TASK DETAILS — Return every line below in which "ones" appears.

Data excerpts
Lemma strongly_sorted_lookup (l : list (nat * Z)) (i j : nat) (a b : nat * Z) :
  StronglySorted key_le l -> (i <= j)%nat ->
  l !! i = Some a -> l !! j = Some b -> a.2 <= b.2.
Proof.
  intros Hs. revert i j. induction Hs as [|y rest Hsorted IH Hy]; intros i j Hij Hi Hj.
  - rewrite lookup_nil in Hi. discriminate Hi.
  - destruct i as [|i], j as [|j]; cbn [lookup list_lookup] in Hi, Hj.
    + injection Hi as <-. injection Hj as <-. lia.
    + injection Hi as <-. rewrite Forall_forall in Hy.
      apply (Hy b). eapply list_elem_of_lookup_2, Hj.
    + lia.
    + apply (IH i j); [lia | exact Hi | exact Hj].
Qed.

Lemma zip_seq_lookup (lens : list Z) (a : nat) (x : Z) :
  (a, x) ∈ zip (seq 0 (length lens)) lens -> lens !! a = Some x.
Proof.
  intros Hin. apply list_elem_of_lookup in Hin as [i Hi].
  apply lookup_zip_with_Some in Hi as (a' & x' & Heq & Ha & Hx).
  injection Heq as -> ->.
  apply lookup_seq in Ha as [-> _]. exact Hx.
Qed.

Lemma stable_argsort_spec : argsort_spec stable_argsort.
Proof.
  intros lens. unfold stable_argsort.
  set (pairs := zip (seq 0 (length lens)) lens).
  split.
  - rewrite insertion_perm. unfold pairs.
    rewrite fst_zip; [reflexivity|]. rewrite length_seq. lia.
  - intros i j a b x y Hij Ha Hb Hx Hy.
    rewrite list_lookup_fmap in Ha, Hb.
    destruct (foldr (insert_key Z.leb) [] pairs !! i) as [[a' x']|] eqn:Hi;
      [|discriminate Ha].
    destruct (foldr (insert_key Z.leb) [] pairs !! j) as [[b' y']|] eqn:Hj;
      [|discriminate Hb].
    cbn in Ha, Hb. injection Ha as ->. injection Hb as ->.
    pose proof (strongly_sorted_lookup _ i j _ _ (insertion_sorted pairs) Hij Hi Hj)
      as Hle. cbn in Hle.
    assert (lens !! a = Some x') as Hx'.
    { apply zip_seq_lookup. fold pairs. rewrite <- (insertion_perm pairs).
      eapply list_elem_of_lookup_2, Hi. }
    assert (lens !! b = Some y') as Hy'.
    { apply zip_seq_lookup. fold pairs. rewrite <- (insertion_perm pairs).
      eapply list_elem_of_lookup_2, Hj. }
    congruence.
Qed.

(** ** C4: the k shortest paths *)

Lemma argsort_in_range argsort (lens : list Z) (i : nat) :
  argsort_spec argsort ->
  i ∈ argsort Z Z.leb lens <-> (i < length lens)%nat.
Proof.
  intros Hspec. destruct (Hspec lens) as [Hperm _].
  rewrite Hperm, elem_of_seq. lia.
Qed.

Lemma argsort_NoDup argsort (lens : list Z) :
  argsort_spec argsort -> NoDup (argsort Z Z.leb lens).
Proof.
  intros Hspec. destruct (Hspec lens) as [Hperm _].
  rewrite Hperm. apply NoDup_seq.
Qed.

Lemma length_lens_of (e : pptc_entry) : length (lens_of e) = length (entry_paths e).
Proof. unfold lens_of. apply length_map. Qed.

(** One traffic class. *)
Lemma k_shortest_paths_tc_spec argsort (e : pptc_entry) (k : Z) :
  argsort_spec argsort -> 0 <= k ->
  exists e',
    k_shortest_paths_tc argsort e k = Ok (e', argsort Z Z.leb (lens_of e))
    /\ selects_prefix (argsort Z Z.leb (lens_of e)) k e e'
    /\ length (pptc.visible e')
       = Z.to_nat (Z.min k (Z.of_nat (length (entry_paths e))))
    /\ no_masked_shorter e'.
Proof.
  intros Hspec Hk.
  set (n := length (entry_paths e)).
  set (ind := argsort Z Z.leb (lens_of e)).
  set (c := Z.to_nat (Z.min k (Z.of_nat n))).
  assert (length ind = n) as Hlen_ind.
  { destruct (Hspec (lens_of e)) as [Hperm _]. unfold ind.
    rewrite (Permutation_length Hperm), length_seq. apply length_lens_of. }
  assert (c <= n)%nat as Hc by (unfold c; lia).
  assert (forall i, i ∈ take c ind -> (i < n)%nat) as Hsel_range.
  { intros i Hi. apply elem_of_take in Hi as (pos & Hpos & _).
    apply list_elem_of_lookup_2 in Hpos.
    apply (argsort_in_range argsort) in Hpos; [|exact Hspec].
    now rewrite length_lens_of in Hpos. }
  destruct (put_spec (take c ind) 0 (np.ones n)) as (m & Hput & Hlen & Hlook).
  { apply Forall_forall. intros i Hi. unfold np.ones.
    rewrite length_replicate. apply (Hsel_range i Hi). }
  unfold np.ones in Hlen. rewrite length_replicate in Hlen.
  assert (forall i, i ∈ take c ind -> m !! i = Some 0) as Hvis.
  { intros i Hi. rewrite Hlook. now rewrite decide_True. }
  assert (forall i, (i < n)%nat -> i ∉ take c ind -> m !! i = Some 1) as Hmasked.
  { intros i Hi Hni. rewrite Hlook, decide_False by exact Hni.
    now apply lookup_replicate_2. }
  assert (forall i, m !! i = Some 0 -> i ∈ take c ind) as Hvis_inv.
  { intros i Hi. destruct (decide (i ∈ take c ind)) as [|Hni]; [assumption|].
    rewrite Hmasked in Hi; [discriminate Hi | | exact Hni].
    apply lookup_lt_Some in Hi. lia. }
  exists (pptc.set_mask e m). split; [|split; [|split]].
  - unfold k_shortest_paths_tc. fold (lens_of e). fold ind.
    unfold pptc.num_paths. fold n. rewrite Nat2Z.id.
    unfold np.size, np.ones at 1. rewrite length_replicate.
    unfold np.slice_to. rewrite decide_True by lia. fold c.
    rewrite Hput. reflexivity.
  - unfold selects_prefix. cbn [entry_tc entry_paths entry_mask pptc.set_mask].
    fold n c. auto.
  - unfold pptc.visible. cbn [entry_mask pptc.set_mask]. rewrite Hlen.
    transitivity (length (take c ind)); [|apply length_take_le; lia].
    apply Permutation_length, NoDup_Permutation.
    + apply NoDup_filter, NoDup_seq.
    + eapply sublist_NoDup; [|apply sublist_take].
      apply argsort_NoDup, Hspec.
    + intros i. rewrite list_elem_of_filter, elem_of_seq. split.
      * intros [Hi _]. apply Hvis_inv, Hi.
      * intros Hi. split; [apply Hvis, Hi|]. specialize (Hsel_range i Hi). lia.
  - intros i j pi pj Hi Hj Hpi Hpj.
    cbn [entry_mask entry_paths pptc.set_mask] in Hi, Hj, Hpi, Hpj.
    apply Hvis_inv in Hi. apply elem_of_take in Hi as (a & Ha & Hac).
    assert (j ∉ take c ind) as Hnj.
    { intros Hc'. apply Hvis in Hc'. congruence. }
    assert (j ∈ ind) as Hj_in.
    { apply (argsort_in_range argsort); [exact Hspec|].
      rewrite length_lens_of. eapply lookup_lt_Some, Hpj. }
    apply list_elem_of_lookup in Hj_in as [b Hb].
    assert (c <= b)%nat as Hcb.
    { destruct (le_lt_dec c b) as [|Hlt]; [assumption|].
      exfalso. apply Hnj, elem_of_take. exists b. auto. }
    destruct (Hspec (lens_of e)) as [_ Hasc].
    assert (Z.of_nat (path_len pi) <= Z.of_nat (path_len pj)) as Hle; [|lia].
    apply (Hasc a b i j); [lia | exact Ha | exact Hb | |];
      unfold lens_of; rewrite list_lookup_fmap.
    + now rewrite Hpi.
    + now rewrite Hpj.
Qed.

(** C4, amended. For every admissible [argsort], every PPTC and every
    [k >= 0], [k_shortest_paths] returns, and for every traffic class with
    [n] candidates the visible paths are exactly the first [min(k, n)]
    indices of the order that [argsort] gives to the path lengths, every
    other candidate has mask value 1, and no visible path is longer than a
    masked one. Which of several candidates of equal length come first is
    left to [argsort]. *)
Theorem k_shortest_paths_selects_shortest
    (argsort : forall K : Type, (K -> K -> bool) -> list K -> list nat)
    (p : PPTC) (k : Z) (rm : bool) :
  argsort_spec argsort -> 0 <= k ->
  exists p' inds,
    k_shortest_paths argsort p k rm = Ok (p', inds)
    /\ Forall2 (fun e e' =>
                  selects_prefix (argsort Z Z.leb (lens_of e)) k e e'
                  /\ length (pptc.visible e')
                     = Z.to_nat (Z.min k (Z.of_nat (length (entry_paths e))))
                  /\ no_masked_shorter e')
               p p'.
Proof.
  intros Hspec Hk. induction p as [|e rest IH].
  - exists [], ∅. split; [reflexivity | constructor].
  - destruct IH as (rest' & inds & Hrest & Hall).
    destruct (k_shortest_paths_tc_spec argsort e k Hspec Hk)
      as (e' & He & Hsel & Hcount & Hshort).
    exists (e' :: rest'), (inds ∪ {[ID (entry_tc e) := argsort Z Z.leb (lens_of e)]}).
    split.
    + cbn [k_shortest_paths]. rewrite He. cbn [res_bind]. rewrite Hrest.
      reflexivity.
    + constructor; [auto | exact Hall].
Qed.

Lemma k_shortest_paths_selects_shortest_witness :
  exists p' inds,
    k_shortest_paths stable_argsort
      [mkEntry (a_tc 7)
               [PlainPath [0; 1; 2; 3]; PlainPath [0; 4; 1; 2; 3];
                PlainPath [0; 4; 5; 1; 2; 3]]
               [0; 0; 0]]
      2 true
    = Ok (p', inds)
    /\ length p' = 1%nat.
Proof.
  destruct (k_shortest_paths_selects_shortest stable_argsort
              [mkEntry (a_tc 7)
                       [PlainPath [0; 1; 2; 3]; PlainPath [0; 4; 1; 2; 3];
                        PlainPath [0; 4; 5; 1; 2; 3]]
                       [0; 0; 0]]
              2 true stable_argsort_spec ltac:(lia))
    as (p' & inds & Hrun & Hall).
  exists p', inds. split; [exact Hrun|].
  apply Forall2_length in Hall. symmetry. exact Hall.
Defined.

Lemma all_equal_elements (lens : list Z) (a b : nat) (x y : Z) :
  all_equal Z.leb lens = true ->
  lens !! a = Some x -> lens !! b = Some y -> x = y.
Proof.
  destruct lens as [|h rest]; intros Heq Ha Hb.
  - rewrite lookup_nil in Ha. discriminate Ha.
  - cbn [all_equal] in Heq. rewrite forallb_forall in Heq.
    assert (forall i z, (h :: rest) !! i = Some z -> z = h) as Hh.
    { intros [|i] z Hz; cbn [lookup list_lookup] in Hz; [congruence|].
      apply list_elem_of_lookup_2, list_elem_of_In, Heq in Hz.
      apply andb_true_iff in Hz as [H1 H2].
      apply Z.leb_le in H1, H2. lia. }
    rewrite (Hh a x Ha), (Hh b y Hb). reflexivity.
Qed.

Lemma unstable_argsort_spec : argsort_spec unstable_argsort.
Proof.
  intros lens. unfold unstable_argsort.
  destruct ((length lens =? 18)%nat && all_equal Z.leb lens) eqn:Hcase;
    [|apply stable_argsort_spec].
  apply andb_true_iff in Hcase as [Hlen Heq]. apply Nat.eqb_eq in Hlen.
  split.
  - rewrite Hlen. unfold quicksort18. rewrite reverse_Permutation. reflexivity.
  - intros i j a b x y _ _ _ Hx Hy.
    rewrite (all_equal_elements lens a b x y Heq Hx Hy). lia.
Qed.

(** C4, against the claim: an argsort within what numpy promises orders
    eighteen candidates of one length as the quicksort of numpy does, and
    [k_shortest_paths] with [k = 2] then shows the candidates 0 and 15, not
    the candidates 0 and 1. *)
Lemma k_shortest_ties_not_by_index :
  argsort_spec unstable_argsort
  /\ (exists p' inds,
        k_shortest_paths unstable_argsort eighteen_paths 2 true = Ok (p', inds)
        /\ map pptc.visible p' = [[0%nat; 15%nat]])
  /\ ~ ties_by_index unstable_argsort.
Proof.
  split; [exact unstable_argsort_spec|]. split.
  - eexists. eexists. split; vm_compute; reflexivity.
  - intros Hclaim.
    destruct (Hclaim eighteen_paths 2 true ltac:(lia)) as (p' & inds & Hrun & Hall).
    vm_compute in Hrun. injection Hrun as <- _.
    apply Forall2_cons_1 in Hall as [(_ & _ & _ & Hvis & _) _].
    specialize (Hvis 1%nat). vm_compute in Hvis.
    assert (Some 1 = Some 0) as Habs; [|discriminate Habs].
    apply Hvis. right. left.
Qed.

RESPONSE TO THIS EXERCISE —
  destruct (put_spec (take c ind) 0 (np.ones n)) as (m & Hput & Hlen & Hlook).
  { apply Forall_forall. intros i Hi. unfold np.ones.
  unfold np.ones in Hlen. rewrite length_replicate in Hlen.
    unfold np.size, np.ones at 1. rewrite length_replicate.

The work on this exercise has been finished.